Fabricators who design or develop processes to manufacture parts may qualify for an R&D tax credit

Many fab shop activities can qualify for the R&D tax credit.

John Madsen, vice president/manufacturing practice leader for Black Line Group, says that many of the activities involved in preparing for a new job to hit the shop floor can qualify for the R&D tax credit. Perawit Boonchu/Getty Images

The R&D tax credit is a tool that many manufacturers and metal fabricators might have heard about but, frankly, rarely use. The thinking is logical: “We don’t have an R&D department.” But that thinking is flawed.

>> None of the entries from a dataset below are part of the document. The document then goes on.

(** The loop of [load_obj_lx]; the file position of a page is its data offset
    shifted by the page shift, from the data pages. *)
Fixpoint load_pages (n : nat) (page_nr : Z) (m : LX_module) (vm_ptr_obj code_mmap_pos : Z)
    (s : mem) : C (LX_module * mem) :=
  match n with
  | O => Ret (m, s)
  | S n =>
      obj_pg_sta ← get_obj_map m page_nr;
      off ← o32_pagedataoffset m obj_pg_sta;
      shift ← get_e32_pageshift m;
      data_pages_offs ← get_e32_datapage m;
      _ ← require ((0 <=? shift) && (shift <? 32));
      let ofs_page_sta := s32 (Z.shiftl off shift + data_pages_offs) in
      let m := (lx_fseek_stream m ofs_page_sta SEEK_SET).2 in
      o32_pagesize ← o32_pagesize m obj_pg_sta;
      '(bytes, m) ← lx_fread_stream o32_pagesize 1 m;
      s ← st_bytes s (u32 (code_mmap_pos + vm_ptr_obj)) bytes;
      load_pages n (page_nr + 1) m vm_ptr_obj (u32 (code_mmap_pos + o32_pagesize)) s
  end.

Definition load_obj_lx (m : LX_module) (obj vm_ptr_obj : Z) (s : mem) : C (LX_module * mem) :=
  '(startpage, n) ← object_pages m obj;
  load_pages n startpage m vm_ptr_obj 0 s.

Section allocator.
(** [l4_alloc_mem area base size flags area_is_shared]: the memory with the
    new block and its address. *)
Variable l4_alloc_mem : mem -> Z -> Z -> bool -> mem * Z.

Definition MAP_FAILED : Z := 2 ^ 32 - 1.

Definition vm_alloc_obj_lx (malloc_ok : bool) (x : IXFModule) (obj : Z) (s : mem)
    : C (Z * IXFModule * mem) :=
  let m := FormatStruct x in
  code_obj ← get_code m;
  stack_obj ← get_data_stack m;
  base ← o32_base m obj;
  size ← o32_size m obj;
  let '(s, mmap_obj) := l4_alloc_mem s base size (PIC x) in
  x ← (if bool_decide (stack_obj = Some obj) then
         esp ← get_esp m;
         stacksize ← e32_stacksize m;
         let hi := u32 (base + esp) in
         Ret (set_stack x hi (u32 (hi - stacksize)) hi)
       else Ret x);
  x ← (if bool_decide (code_obj = Some obj) then
         eip ← get_eip m; Ret (set_entrypoint x (u32 (base + eip)))
       else Ret x);
  _ ← alloc malloc_ok;
  let addr := if PIC x then mmap_obj else base in
  let id := u16 (Z.of_nat (length (seclist x))) in
  Ret (mmap_obj, add_section x (mkSection addr size id), s).

(** One turn of the loop of [LXLoadObjects]; the flag tells whether the loop
    goes on. *)
Definition load_object (malloc_ok : bool) (x : IXFModule) (obj : Z) (root_area : registry)
    (s : mem) : C (bool * IXFModule * registry * mem) :=
  '(vm_code_obj, x, s) ← vm_alloc_obj_lx malloc_ok x obj s;
  m ← set_o32 20 (FormatStruct x) obj vm_code_obj;
  m ← (if PIC x then r ← o32_reserved m obj; set_o32 4 m obj r else Ret m);
  reserved ← o32_reserved m obj;
  size ← o32_size m obj;
  let root_area := (alloc_mem_area root_area reserved size malloc_ok).2 in
  if vm_code_obj =? MAP_FAILED then Ret (false, set_format x m, root_area, s)
  else
    '(m, s) ← load_obj_lx m obj vm_code_obj s;
    Ret (true, set_format x m, root_area, s).

Fixpoint load_objects (n : nat) (obj_cnt : Z) (malloc_ok : bool) (x : IXFModule)
    (root_area : registry) (s : mem) : C (Z * IXFModule * registry * mem) :=
  match n with
  | O => Ret (1, x, root_area, s)
  | S n =>
      '(go, x, root_area, s) ←
        load_object malloc_ok x (get_obj (FormatStruct x) obj_cnt) root_area s;
      if (go : bool) then load_objects n (obj_cnt + 1) malloc_ok x root_area s
      else Ret (0, x, root_area, s)
  end.

Definition LXLoadObjects (malloc_ok : bool) (x : IXFModule) (root_area : registry) (s : mem)
    : C (Z * IXFModule * registry * mem) :=
  number_of_objects ← get_obj_num (FormatStruct x);
  load_objects (Z.to_nat number_of_objects) 1 malloc_ok x root_area s.

Definition E32MODDLL : Z := 32768.
Definition E32MODMASK : Z := 229376.
Definition ISDLL (m : LX_module) : C bool :=
  flags ← get_mflags m; Ret (Z.land flags E32MODMASK =? E32MODDLL).

Fixpoint module_names (n : nat) (i : Z) (m : LX_module) : C (list (list Z)) :=
  match n with
  | O => Ret []
  | S n =>
      buf ← get_imp_mod_name_cstr m i;
      name ← pas_cstr buf;
      l ← module_names n (i + 1) m;
      Ret (name :: l)
  end.
Lemma entries_placed x : FormatStruct x = m' ->
  convert_entry_table_to_BFF true x = Ret (NO_ERROR, set_entries x (library_entries places)).
Proof using Hl Hp Hlen.
  intros Ex. destruct (ll_entries Hl) as (enttab & objtab & E1 & E2 & Hr & Hb). destruct (ll_exports Hl) as [_ Ht].
  pose proof (pl_kept _ _ _ _ Hp) as K.
  apply (entry_table_spec x _ modname ds enttab objtab); rewrite ?Ex; try done.
  - rewrite <- E1. apply (kept_field n m m' 92 K).
  - rewrite <- E2. apply (kept_field n m m' 64 K).
  - lia.
  - apply (kept_bytes_at n m); [done|lia|done].
  - apply exports_placed.
Qed.

Lemma imports_placed x : FormatStruct x = m' ->
  convert_fixup_table_to_BFF true x = Ret (NO_ERROR, set_fixups x (library_imports places)).
Proof using Hl Hp Hlen.
  intros Ex. pose proof (pl_kept _ _ _ _ Hp) as K. destruct (ll_fixups Hl) as [Hf Hi].
  apply imports_spec; rewrite ?Ex, ?placed_fixups, ?placed_objects_length; try done.
  - unfold get_e32_pagesize, e32_pagesize. rewrite (kept_field n m m' 40 K). apply (ll_pagesize Hl).
  - unfold get_obj_num, e32_objcnt. rewrite (kept_field n m m' 68 K). apply (lt_count _ _ _ _ (ll_tables Hl)).
  - apply objects_placed.
  - eapply Forall_impl; [exact Hf|]. intros f Hok. apply kept_names_ok; [done|].
    unfold fixup_ok in Hok. unfold names_ok in *. by destruct (fx_target f).
Qed.

Lemma patches_placed s : LXFixup m' s = s ← apply_patches (library_patches places) s; Ret (NO_ERROR, s).
Proof using Hl Hp Hlen.
  pose proof (pl_kept _ _ _ _ Hp) as K. destruct (ll_fixups Hl) as [Hf _].
  unfold LXFixup, do_fixup_code_data_lx, get_obj_num, e32_objcnt. rewrite (kept_field n m m' 68 K).
  pose proof (lt_count _ _ _ _ (ll_tables Hl)) as Ec. unfold get_obj_num, e32_objcnt in Ec. rewrite Ec.
  cbn [mbind C_bind]. rewrite Nat2Z.id, <- (placed_objects_length os places) by done.
  rewrite (fixup_all m' pagesize modname procname (placed_objects os places)); try done.
  - apply objects_placed.
  - unfold get_e32_pagesize, e32_pagesize. rewrite (kept_field n m m' 40 K). apply (ll_pagesize Hl).
  - apply objects_placed.
  - rewrite placed_fixups by done. eapply Forall_impl; [exact Hf|]. intros f Hok.
    unfold fixup_ok, internal_ok in *. rewrite placed_objects_length by done.
    pose proof (kept_names_ok m' f K) as G. destruct (fx_target f); (done || by apply G).
Qed.
End at_places.
(* ===== verification/ExcApi.v ===== *)
(** * The executable server's calls ([OS2/Server/shared/server/os2exec/api/api.c])

    What the servers and the programs ask of the module manager of [ModMgr]:
    opening and loading, the imported modules and the sections of a module one
    after the other, and sharing all sections of a module and of what it imports
    with a program (platform/l4env, api-local.c).  Also the formats that
    [load_ixfs] makes known: LX, of [LxLoad], and NE (lib/ixf/ne/ne.c). *)
From S2P Require Import Prelude MemMgr CfgParser LxMod LxLoad PathSearch ModMgr.

Definition ERROR_BAD_FORMAT : Z := 11.
Definition ERROR_INVALID_PARAMETER : Z := 87.

(** ** The formats *)

Definition NEIdentify (addr : list Z) : C Z :=
  mz ← chars_are addr 0 "M" "Z";
  stub ← (if (mz : bool) then Ret true else chars_are addr 0 "Z" "M");
  ne_module_header_offset ← (if (stub : bool) then rd32 addr ENEWHDR else Ret 0);
  ne ← chars_are addr ne_module_header_offset "N" "E";
  Ret (if (ne : bool) then NO_ERROR else ERROR_BAD_FORMAT).
Definition NELoad (addr : list Z) (x : IXFModule) (r : registry) (s : mem)
    : C (Z * IXFModule * registry * mem) := Ret (ERROR_BAD_FORMAT, x, r, s).
Definition NEFixup (m : LX_module) (s : mem) : C (Z * mem) := Ret (ERROR_BAD_FORMAT, s).
Definition NE_handler : IXFHandler := mkHandler NEIdentify NELoad NEFixup.

(** The flags say which of the libraries lx.ixf and ne.ixf [dlopen] finds. *)
Definition load_ixfs (lx ne : bool) (l4_alloc_mem : mem -> Z -> Z -> bool -> mem * Z)
    (malloc_ok : bool) : Z * list IXFHandler :=
  if negb lx then (1, [])
  else
    let handler := LX_handler l4_alloc_mem malloc_ok in
    if negb ne then (1, [handler]) else (0, [handler; NE_handler]).

(** ** The calls *)

Record os2exec_module_t := mkExec { ip : Z; sp : Z; sp_limit : Z; em_hmod : Z; exeflag : bool }.

Section exec.
Variable io_load_file : list Z -> option (list Z).
Variable ixfCopyModule : module -> module.
Variable IXFHandlers : list IXFHandler.
Variable new_module : gmap Z module -> Z.
Variable new_record : list node -> Z.
Variable blank : IXFModule.
Variable malloc_ok : bool.

#[local] Abbreviation open_module :=
  (OpenModule io_load_file ixfCopyModule IXFHandlers new_module new_record blank malloc_ok).
#[local] Abbreviation load_module :=
  (LoadModule io_load_file ixfCopyModule IXFHandlers new_module new_record blank malloc_ok).

Definition ExcOpen (cbLoadError : Z) (pszModname : list Z) (exec : bool) (s : modmgr) : C loaded :=
  open_module cbLoadError pszModname exec s.

(** The module is looked at whatever the return code. *)
Definition ExcLoad (fuel : nat) (cbLoadError hmod : Z) (s : modmgr)
    : C (Z * list Z * Z * os2exec_module_t * modmgr) :=
  '(rc, err, hmod, s) ← load_module fuel cbLoadError hmod s;
  m ← need (modules s !! hmod);
  let x := mod_ixf m in
  Ret (rc, err, hmod, mkExec (EntryPoint x) (stack_high x) (stack_low x) hmod (mod_exec m), s).

(** The return code, [*index] and [*imp_hmod] if it is stored. *)
Definition ExcGetImp (hmod index : Z) (s : modmgr) : C (Z * Z * option Z * modmgr) :=
  if hmod =? 0 then Ret (ERROR_INVALID_PARAMETER, index, None, s)
  else
    m ← need (modules s !! hmod);
    match Modules (mod_ixf m) !! Z.to_nat index with
    | None => Ret (ERROR_MOD_NOT_FOUND, index, None, s)
    | Some name =>
        '(rc, _, hmod2, s) ← open_module 260 name false s;
        if negb (rc =? NO_ERROR) then Ret (ERROR_MOD_NOT_FOUND, index, None, s)
        else Ret (rc, u32 (index + 1), Some hmod2, s)
    end.

(** The loop of [ExcGetSect]: [i] and [r] at its end. *)
Fixpoint sect_loop (s : list section) (i stop : Z) (r : option section) : Z * option section :=
  match s with
  | [] => (i, r)
  | sec :: s => if i <? stop then sect_loop s (i + 1) stop (Some sec) else (i, r)
  end.

(** The return code, [*index] and the section that is copied, if any. *)
Definition ExcGetSect (hmod index : Z) (s : modmgr) : C (Z * Z * option section) :=
  m ← need (modules s !! hmod);
  match seclist (mod_ixf m) with
  | [] => Ret (1, index, None)
  | l =>
      let '(i, r) := sect_loop l 0 (u32 (index + 1)) None in
      if i <? index then Ret (1, index, None)
      else r ← need r; Ret (0, u32 (index + 1), Some r)
  end.

(** ** Sharing a module with a program

    [ds_of] is the dataspace of a section, which the host's allocator made, and
    [DataspaceShare ds rights] the return code for the program; the log has the
    calls of it that were made.  All sections are readable and writable. *)
Section share.
Variable ds_of : section -> Z.
Variable L4DM_READ : Z.
Variable L4DM_WRITE : Z.
Variable DataspaceShare : Z -> Z -> Z.

Definition SECTYPE_READ : Z := 1.
Definition SECTYPE_WRITE : Z := 2.
Definition SECTYPE_EXECUTE : Z := 4.
(** The type that the loader gives to every section. *)
Definition section_type (s : section) : Z := Z.lor (Z.lor SECTYPE_READ SECTYPE_WRITE) SECTYPE_EXECUTE.

Definition section_rights (s : section) : Z :=
  let rights := if negb (Z.land (section_type s) SECTYPE_READ =? 0) then L4DM_READ else 0 in
  if negb (Z.land (section_type s) SECTYPE_WRITE =? 0) then Z.lor rights L4DM_WRITE else rights.

Fixpoint share_sections (l : list section) (log : list (Z * Z)) : Z * list (Z * Z) :=
  match l with
  | [] => (0, log)
  | sec :: l =>
      let rc := DataspaceShare (ds_of sec) (section_rights sec) in
      let log := log ++ [(ds_of sec, section_rights sec)] in
      if negb (rc =? 0) then (rc, log) else share_sections l log
  end.

(** The loop over the imports: [share] is the recursive call, [n] bounds the
    number of turns. *)
Fixpoint share_imports (n : nat) (share : Z -> modmgr -> list (Z * Z) -> C (Z * modmgr * list (Z * Z)))
    (hmod index : Z) (s : modmgr) (log : list (Z * Z)) : C (Z * modmgr * list (Z * Z)) :=
  match n with
  | O => NoFuel
  | S n =>
      '(rc, index, imp, s) ← ExcGetImp hmod index s;
      if negb (rc =? 0) then Ret (rc, s, log)
      else
        imp_hmod ← need imp;
        if imp_hmod =? 0 then share_imports n share hmod index s log
        else
          '(rc, s, log) ← share imp_hmod s log;
          if negb (rc =? 0) then Ret (rc, s, log) else share_imports n share hmod index s log
  end.

Fixpoint excShare (fuel : nat) (hmod : Z) (s : modmgr) (log : list (Z * Z))
    : C (Z * modmgr * list (Z * Z)) :=
  match fuel with
  | O => NoFuel
  | S fuel =>
      m ← need (modules s !! hmod);
      let '(rc, log) := share_sections (seclist (mod_ixf m)) log in
      if negb (rc =? 0) then Ret (rc, s, log)
      else
        '(rc, s, log) ← share_imports (S (length (Modules (mod_ixf m)))) (excShare fuel) hmod 0 s log;
        if rc =? ERROR_MOD_NOT_FOUND then Ret (0, s, log) else Ret (rc, s, log)
  end.
Definition ExcShare := excShare.
End share.

Definition ExcQueryProcAddr (fuel : nat) (hmod ordinal : Z) (pszName : option (list Z)) (s : modmgr)
    : C (Z * option Z) := ModQueryProcAddr fuel (modules s) (mlist s) hmod ordinal pszName.
Definition ExcQueryModuleHandle (pszModname : list Z) (s : modmgr) : Z * Z :=
  ModQueryModuleHandle pszModname (mlist s).
Definition ExcQueryModuleName (hmod cbBuf : Z) (s : modmgr) : Z * option (list Z) :=
  ModQueryModuleName hmod cbBuf (mlist s).

(** ** Going through all of them, as the callers do *)

(** The imported modules, from [index] on, until a call fails. *)
Fixpoint imports_from (n : nat) (hmod index : Z) (s : modmgr) : C (list Z * Z * modmgr) :=
  match n with
  | O => NoFuel
  | S n =>
      '(rc, index, imp, s) ← ExcGetImp hmod index s;
      if negb (rc =? 0) then Ret ([], rc, s)
      else
        h ← need imp;
        '(hs, rc, s) ← imports_from n hmod index s;
        Ret (h :: hs, rc, s)
  end.

Fixpoint sections_from (n : nat) (hmod index : Z) (s : modmgr) : C (list section) :=
  match n with
  | O => NoFuel
  | S n =>
      '(rc, index, sec) ← ExcGetSect hmod index s;
      if negb (rc =? 0) then Ret []
      else
        r ← need sec;
        l ← sections_from n hmod index s;
        Ret (r :: l)
  end.
End exec.

(** ** Proofs *)

Section formats.
Lemma ne_identify_sig stream off c d :
  header_at stream off -> bytes_at stream off [c; d] ->
  (off = 0 -> is_sig [c; d] "M" "Z" || is_sig [c; d] "Z" "M" = false) ->
  NEIdentify stream = Ret (if is_sig [c; d] "N" "E" then NO_ERROR else ERROR_BAD_FORMAT).
Proof.
  intros Hat Hcd Hmz. unfold NEIdentify. rewrite (module_header _ off c d) by done.
  by rewrite (chars_are_sig _ _ _ _ _ _ Hcd).
Qed.

(** A file is of the format that its signature names, with or without a DOS stub:
    of the formats that [load_ixfs] makes known LX is found for LX, NE for NE and
    none for anything else. *)
Theorem format_found alloc malloc_ok stream off c d :
  header_at stream off -> bytes_at stream off [c; d] ->
  (off = 0 -> is_sig [c; d] "M" "Z" || is_sig [c; d] "Z" "M" = false) ->
  IXFIdentifyModule (load_ixfs true true alloc malloc_ok).2 stream 0 =
    Ret (if is_sig [c; d] "L" "X" then (NO_ERROR, Some (LX_handler alloc malloc_ok))
         else if is_sig [c; d] "N" "E" then (NO_ERROR, Some NE_handler)
         else (ERROR_BAD_FORMAT, None)).
Proof.
  intros Hat Hcd Hmz. unfold load_ixfs. cbn [negb snd IXFIdentifyModule LX_handler NE_handler Identify].
  rewrite (identify_sig _ _ _ _ Hat Hcd Hmz), (ne_identify_sig _ _ _ _ Hat Hcd Hmz).
  destruct (is_sig [c; d] "L" "X"); [done|]. by destruct (is_sig [c; d] "N" "E").
Qed.
End formats.

Lemma sect_loop_spec l : forall i stop r, 0 <= i <= stop ->
  sect_loop l i stop r =
    (Z.min stop (i + Z.of_nat (length l)),
     match last (take (Z.to_nat (stop - i)) l) with Some x => Some x | None => r end).
Proof.
  induction l as [|x l IH]; intros i stop r Hi; cbn [sect_loop length].
  { rewrite take_nil. f_equal. lia. }
  destruct (Z.ltb_spec i stop).
  - rewrite IH by lia. replace (Z.to_nat (stop - i)) with (S (Z.to_nat (stop - (i + 1)))) by lia.
    cbn [take]. f_equal; [lia|]. rewrite last_cons. by destruct (last _).
  - replace stop with i by lia. rewrite Z.sub_diag. f_equal. lia.
Qed.

Lemma get_sect_spec s hmod m L i : modules s !! hmod = Some m -> seclist (mod_ixf m) = L ->
  L <> [] -> 0 <= i -> i + 1 < 2 ^ 32 ->
  ExcGetSect hmod i s =
    if i <=? Z.of_nat (length L) then Ret (0, i + 1, last (take (Z.to_nat (i + 1)) L))
    else Ret (1, i, None).
Proof.
  intros Hm Hs Hne H0 Hi. unfold ExcGetSect. rewrite Hm. cbn [need mbind C_bind]. rewrite Hs.
  destruct L as [|y L]; [done|]. rewrite u32_id by (unfold is_u32; lia).
  rewrite sect_loop_spec, Z.sub_0_r by lia. cbn [length] in *. destruct (Z.leb_spec i (Z.of_nat (S (length L)))).
  - destruct (Z.ltb_spec (Z.min (i + 1) (0 + Z.of_nat (S (length L)))) i); [lia|].
    replace (Z.to_nat (i + 1)) with (S (Z.to_nat i)) by lia. cbn [take]. by rewrite last_cons; destruct (last _).
  - destruct (Z.ltb_spec (Z.min (i + 1) (0 + Z.of_nat (S (length L)))) i); [done|lia].
Qed.

(** Asking for the sections of a module one after the other gives them in order,
    but the last one twice. *)
Theorem last_section_twice s hmod m l x : modules s !! hmod = Some m ->
  seclist (mod_ixf m) = l ++ [x] -> Z.of_nat (length l) + 3 < 2 ^ 32 ->
  sections_from (3 + length l) hmod 0 s = Ret (l ++ [x; x]).
Proof.
  intros Hm Hs Hl. set (L := l ++ [x]) in *. assert (EL : length L = S (length l)).
  { unfold L. rewrite length_app. cbn. lia. }
  assert (Hstep : forall n i, Z.of_nat i <= Z.of_nat (length L) ->
    sections_from (S n) hmod (Z.of_nat i) s =
      (r ← need (last (take (S i) L)); l ← sections_from n hmod (Z.of_nat (S i)) s; Ret (r :: l))).
  { intros n i Hi. cbn [sections_from]. rewrite (get_sect_spec s hmod m L) by (done || lia || by destruct l).
    destruct (Z.leb_spec (Z.of_nat i) (Z.of_nat (length L))); [|lia]. cbn [mbind C_bind].
    change (negb (0 =? 0)) with false. cbv iota. replace (Z.to_nat (Z.of_nat i + 1)) with (S i) by lia.
    by replace (Z.of_nat i + 1) with (Z.of_nat (S i)) by lia. }
  enough (H : forall k i, (i + k = length l)%nat ->
    sections_from (3 + k) hmod (Z.of_nat i) s = Ret (drop i l ++ [x; x])) by apply (H (length l) O eq_refl).
  induction k as [|k IH]; intros i Hi.
  - replace i with (length l) by lia. change (3 + 0)%nat with 3%nat. rewrite !Hstep by lia.
    rewrite !take_ge by lia. unfold L. rewrite last_snoc. cbn [need mbind C_bind].
    cbn [sections_from]. rewrite (get_sect_spec s hmod m L) by (done || lia || by destruct l).
    destruct (Z.leb_spec (Z.of_nat (S (S (length l)))) (Z.of_nat (length L))); [lia|]. cbn.
    by rewrite drop_ge by lia.
  - change (3 + S k)%nat with (S (3 + k))%nat. rewrite Hstep by lia.
    destruct (lookup_lt_is_Some_2 l i) as [y Ey]; [lia|].
    assert (E : last (take (S i) L) = Some y).
    { unfold L. rewrite take_app_le by lia. by rewrite (take_S_r _ _ _ Ey), last_snoc. }
    rewrite E. cbn [need mbind C_bind]. rewrite IH by lia. cbn [mbind C_bind].
    by rewrite (drop_S _ _ _ Ey).
Qed.

Section exec_proofs.
Context (io_load_file : list Z -> option (list Z)) (ixfCopyModule : module -> module)
  (IXFHandlers : list IXFHandler) (new_module : gmap Z module -> Z) (new_record : list node -> Z)
  (blank : IXFModule) (malloc_ok : bool).
#[local] Abbreviation get_imp :=
  (ExcGetImp io_load_file ixfCopyModule IXFHandlers new_module new_record blank malloc_ok).

(** The imported module of that name is loaded and has the handle. *)
Definition loaded_as (s : modmgr) (n : list Z) (h : Z) : Prop :=
  exists p, getrec (get_fname n) (mlist s) = (0, Some p) /\ module_struct (first p) = h.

The tax credit, also known as the Research and Experimentation tax credit in some circles, acknowledges that companies involved in the development, design, or improvement of products, processes, formulas, or software are worthy of deducting the expenses associated with these activities in their tax returns. Plenty of manufacturers use this tax credit because they produce an end product. On the other hand, many metal fabricators and contract manufacturers think because they don’t have a product line that they are excluded from pursuing these potential cost savings. John Madsen, vice president and manufacturing practice leader for Black Line Group, argues that this isn’t necessarily the case. He states that almost any preparation work done for a new job hitting the shop floor could qualify for the R&D tax credit.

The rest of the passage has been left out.